Family Ties, Family Lost
The short story of Faulkner depicts the reality of life that is applicable to our world now. In most, if not all, societies, sons and daughters are below the level of the parents because they are younger and less experienced in life. Children are expected to obey their parents because parents know what is right and what is best for their families. After all, they have lived longer. Twinned with this obligation to obey their parents is the children’s duty to be loyal to the family.
Blood if thicker than water, they say. Ties that bind the family are of a different kind, something that is not easily broken. In fact, his being a civil war veteran sealed the cuffs on his family. His wife could not say anything about his barn burning ways and neither can his sister. If the older people cannot stand up to Abner, there was no way that his son, Satry, can stand up for his own either. The way Abner Snopes had tied his son, Satry, to their family is not something that should be admired.

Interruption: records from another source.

Lemma save_nonempty (r : loc) (path output_path : string) (sl : bool)
  (w : world) :
  heap w r <> [] ->
  exists a b fig,
    y_bounds (heap w r) = inr (a, b) /\
    draw (sort_by_end (heap w r)) a b sl = inr fig /\
    save_piano_roll_fig r path output_path sl w
    = (mkWorld (heap_set (heap w) r (sort_by_end (heap w r))) (dirs w)
         (fst (fst (try_savefig (figure_file path output_path)
                      (dirs w) (files w) (stdout w))))
         (snd (fst (try_savefig (figure_file path output_path)
                      (dirs w) (files w) (stdout w))))
         (Some fig),
       snd (try_savefig (figure_file path output_path)
              (dirs w) (files w) (stdout w))).
Proof.
  intros Hne.
  destruct (y_bounds_ok _ Hne) as [m [M [_ [_ [_ [_ [_ Hy]]]]]]].
  destruct (draw_ok (sort_by_end (heap w r)) (m - m mod 12)
              (M + 13 - M mod 12) sl (sort_by_end_nonempty _ Hne))
    as [fig [hs [Hd _]]].
  exists (m - m mod 12), (M + 13 - M mod 12), fig.
  split; [exact Hy|]. split; [exact Hd|].
  unfold save_piano_roll_fig. rewrite Hy, Hd. reflexivity.
Qed.

End Run.

Module Run2.

Lemma save_empty (r : loc) (path output_path : string) (sl : bool)
  (w : world) :
  heap w r = [] ->
  save_piano_roll_fig r path output_path sl w = (w, Raised Py.ValueError).
Proof. intros He. unfold save_piano_roll_fig. now rewrite He. Qed.

Lemma heap_after (r : loc) (path output_path : string) (sl : bool)
  (w : world) (r' : loc) :
  heap (fst (save_piano_roll_fig r path output_path sl w)) r'
  = heap_set (heap w) r (sort_by_end (heap w r)) r'.
Proof.
  destruct (heap w r) as [|e l] eqn:He.
  - rewrite save_empty by exact He. simpl. unfold heap_set.
    destruct (Nat.eqb_spec r' r) as [->|]; [now rewrite He|reflexivity].
  - destruct (Run.save_nonempty r path output_path sl w) as [a [b [fig [_ [_ Hs]]]]];
      [congruence|].
    rewrite Hs. simpl. now rewrite He.
Qed.

(** With a non-empty roll, when [savefig] meets a missing directory on
    the way to the file ([FileNotFoundError]), the call prints the
    message, returns, and writes no file. *)
Lemma missing_dir_nonempty (r : loc) (path output_path : string) (sl : bool)
  (w : world) :
  heap w r <> [] ->
  savefig (figure_file path output_path) (dirs w) (files w)
  = inl Py.FileNotFoundError ->
  let '(w', o) := save_piano_roll_fig r path output_path sl w in
  o = Returned /\ files w' = files w /\
  stdout w' = stdout w ++ [DIR_MISSING_MSG].
Proof.
  intros Hne Hf.
  destruct (Run.save_nonempty r path output_path sl w Hne)
    as [a [b [fig [_ [_ Hs]]]]].
  rewrite Hs. unfold try_savefig. rewrite Hf. simpl. auto.
Qed.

Abner had so much influence over his family, especially over his son, that Satry cannot make a decision for himself. Blind adherence to the principles of obedience and family loyalty had tied him so tightly that when the time came that he was about to stand up for what he believed was right and moral, it was too late. His father was already dead. The last part of the story actually reminded me of the movie American History X, wherein the older brother was a convicted white supremacist who heavily influenced his younger brother.
When the time came that the older brother was trying to reverse every single thing that he had taught his younger brother, somebody kills his brother. But even if he was too late, I admire the courage of Satry to leave behind the place that imprisoned his principles and to face the world on his own. In a sense, his father’s death was the baptism of Satry into the realities of the real world: that blind adherence to family can only get you so far and that at the end of the day, it is your principles, in Satry’s case justice, that will take you through this world.
Parents will always have influence and power over their children, in the same way that Abner had so much influence of Satry. But it must be conceded that there should be a balance between the parents wanting what is best for their children and what the children think are the core principles and beliefs in their life. It is enough that the parents try to teach their children but at the end of the day, every single decision must be made by the child. After all, it would be the children who would live their lives and not their parents.